Predicting protein stability changes under multiple amino acid substitutions using equivariant graph neural networks

TL;DR

This paper introduces an advanced deep learning approach using E(3)-equivariant graph neural networks to accurately predict protein stability changes caused by multiple amino acid substitutions, leveraging a large new dataset for training.

Contribution

It presents a novel method that decouples atomic and residue scales in protein representations, enabling predictions for variable numbers of substitutions with improved accuracy.

Findings

Effective prediction of stability changes for multiple mutations.

Utilization of a large-scale experimental dataset for training.

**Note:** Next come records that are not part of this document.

(** X6: the extent of the drawing is always computed: it is the least box
    around the projections of the four corners of the bounding box that
    the view selects.  So its minima are not above its maxima, and the
    width and the height of the drawing, which add 200 to its sides, are
    at least 200. *)
Theorem projected_extent_is_a_box structure rebars_list view_plane :
  let bounding_box :=
    Compound_BoundBox
      (map Rebar.Shape rebars_list ++ [Structure.Shape structure]) in
  let corners :=
    map (fun pt =>
           getProjectionToSVGPlane (BoundBox_getPoint bounding_box pt)
             view_plane)
      (bounding_box_points view_plane) in
  exists ext,
    projected_extent structure rebars_list view_plane = Ok ext
    /\ length corners = 4%nat
    /\ extent_of corners ext
    /\ (min_x ext <= max_x ext)%Q /\ (min_y ext <= max_y ext)%Q
    /\ 200 <= Py.round (Py.add (Py.sub (max_x ext) (min_x ext)) 200)
    /\ 200 <= Py.round (Py.add (Py.sub (max_y ext) (min_y ext)) 200).
Proof.
  intros bounding_box corners.
  destruct (projected_extent_least_box structure rebars_list view_plane)
    as (ext & Hrun & Hlen & Hext).
  exists ext. split; [done|]. split; [done|]. split; [exact Hext|].
  destruct Hext as [Hx%extreme_values_ordered Hy%extreme_values_ordered].
  split; [done|]. split; [done|].
  split; by apply frame_side_at_least.
Qed.

End DrawingExtent.

(** ** The builders seen from the side, placement by placement *)

Section SideViews.
Context `{E : External}.
Local Open Scope nat_scope.

Abbreviation Item := (Node * bool)%type.

(** The results of [f] on the elements of a list, or the first exception. *)
Fixpoint gather {A B} (f : A -> result B) (l : list A) : result (list B) :=
  match l with
  | [] => Ok []
  | a :: l' =>
      match f a with
      | Raise e => Raise e
      | Ok b =>
          match gather f l' with
          | Raise e => Raise e
          | Ok bs => Ok (b :: bs)
          end
      end
  end.

(** How many elements at the head of the list satisfy [p]. *)
Fixpoint leading {A} (p : A -> bool) (l : list A) : nat :=
  match l with
  | a :: l' => if p a then S (leading p l') else 0
  | [] => 0
  end.

Lemma leading_le {A} (p : A -> bool) l : leading p l <= length l.
Proof. induction l as [|a l IH]; simpl; [lia|]. destruct (p a); lia. Qed.

Lemma leading_split {A} (p : A -> bool) l :
  Forall (fun a => p a = true) (take (leading p l) l)
  /\ match drop (leading p l) l with
     | [] => leading p l = length l
     | a :: _ => p a = false
     end.
Proof.
  induction l as [|a l [IH1 IH2]]; simpl; [done|].
  destruct (p a) eqn:Ha; simpl; [|done].
  split; [by constructor|].
  destruct (drop (leading p l) l); [lia|done].
Qed.

Lemma add_children_nil n : add_children [] n = n.
Proof. destruct n. unfold add_children. simpl. by rewrite app_nil_r. Qed.

(** A loop that appends from the first element on that is no duplicate:
    the fragment gets the elements allocated from that one on. *)
Lemma emit_all_leading {A} base F (node : A -> Node) (dup : A -> bool) l :
  emit_all base (false, [F]) (map (fun a => (node a, negb (dup a))) l)
  = (bool_decide (leading dup l < length l),
     add_children
       (seq (base + 1 + leading dup l) (length l - leading dup l)) F
     :: map node l).
Proof.
  destruct (leading_split dup l) as [Hdup Hrest].
  pose proof (leading_le dup l) as Hle.
  set (k := leading dup l) in *.
  rewrite <- (take_drop k l) at 1. rewrite map_app.
  assert (Forall (fun it : Item => it.2 = false)
            (map (fun a => (node a, negb (dup a))) (take k l))) as Hhidden.
  { apply Forall_map. eapply Forall_impl; [exact Hdup|].
    intros a Ha. simpl. by rewrite Ha. }
  assert (length (take k l) = k) as Hk by (rewrite length_take; lia).
  destruct (drop k l) as [|a after] eqn:Hdrop.
  - rewrite app_nil_r, (emit_all_hidden _ _ _ Hhidden).
    rewrite map_map. simpl.
    rewrite Hrest, Nat.sub_diag. simpl. rewrite add_children_nil.
    rewrite bool_decide_eq_false_2 by lia.
    by rewrite firstn_all.
  - simpl. rewrite Hrest. simpl.
    rewrite (emit_all_first base F [] _ (node a) _ Hhidden).
    assert (length l = k + S (length after)) as Hlen.
    { rewrite <- (take_drop k l), length_app, Hdrop, Hk. done. }
    rewrite bool_decide_eq_true_2 by lia.
    rewrite !length_map, Hk. simpl.
    replace (length l - k) with (S (length after)) by lia.
    replace (base + 1 + k) with (base + S k) by lia.
    rewrite !map_map. simpl.
    rewrite <- (take_drop k l) at 2. rewrite Hdrop, map_app. done.
Qed.

(** A loop whose body behaves as [emit] on every element behaves as
    [emit_all] on the list. *)
Lemma loop_run_on {A} σ (body : A -> bool -> M bool)
    (item : A -> result Item) :
  (forall a visible l,
     body a visible (σ ++ l)
     = match item a with
       | Raise e => Raise e
       | Ok it =>
           let st := emit (length σ) (visible, l) it in Ok (st.1, σ ++ st.2)
       end) ->
  forall l visible junk,
    for_each l body visible (σ ++ junk)
    = match gather item l with
      | Raise e => Raise e
      | Ok items =>
          let st := emit_all (length σ) (visible, junk) items in
          Ok (st.1, σ ++ st.2)
      end.
Proof.
  intros Hbody. induction l as [|a l IH]; intros visible junk.
  - reflexivity.
  - simpl. unfold ElementTree.bind. rewrite Hbody.
    destruct (item a) as [it|e]; [|done].
    simpl. rewrite IH. by destruct (gather item l).
Qed.

Lemma gather_map {A B C} (f : A -> result B) (g : B -> C) l :
  gather (fun a => match f a with Ok b => Ok (g b) | Raise e => Raise e end) l
  = match gather f l with Ok bs => Ok (map g bs) | Raise e => Raise e end.
Proof.
  induction l as [|a l IH]; [done|]. simpl.
  destruct (f a) as [b|e]; [|done]. rewrite IH.
  by destruct (gather f l).
Qed.

(** *** The stirrup *)

(** ["V"] or ["H"] (source lines 320-323). *)
Definition stirrup_alignment_of (rebar : Rebar.t) (view_plane : Plane)
    : string :=
  if Z.eqb
       (Py.round
          (Vector_Length
             (FreeCAD.cross (getRebarsSpanAxis rebar)
                (WorkingPlane.u view_plane)))) 0
  then "V" else "H".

Promising initial results demonstrating method's potential.

Abstract

The accurate prediction of changes in protein stability under multiple amino acid substitutions is essential for realising true in-silico protein re-design. To this purpose, we propose improvements to state-of-the-art Deep learning (DL) protein stability prediction models, enabling first-of-a-kind predictions for variable numbers of amino acid substitutions, on structural representations, by decoupling the atomic and residue scales of protein representations. This was achieved using E(3)-equivariant graph neural networks (EGNNs) for both atomic environment (AE) embedding and residue-level scoring tasks. Our AE embedder was used to featurise a residue-level graph, then trained to score mutant stability ($\Delta\Delta G$). To achieve effective training of this predictive EGNN we have leveraged the unprecedented scale of a new high-throughput protein stability experimental data-set, Mega-scale. Finally, we demonstrate the immediately promising results of this procedure, discuss the current shortcomings, and highlight potential future strategies.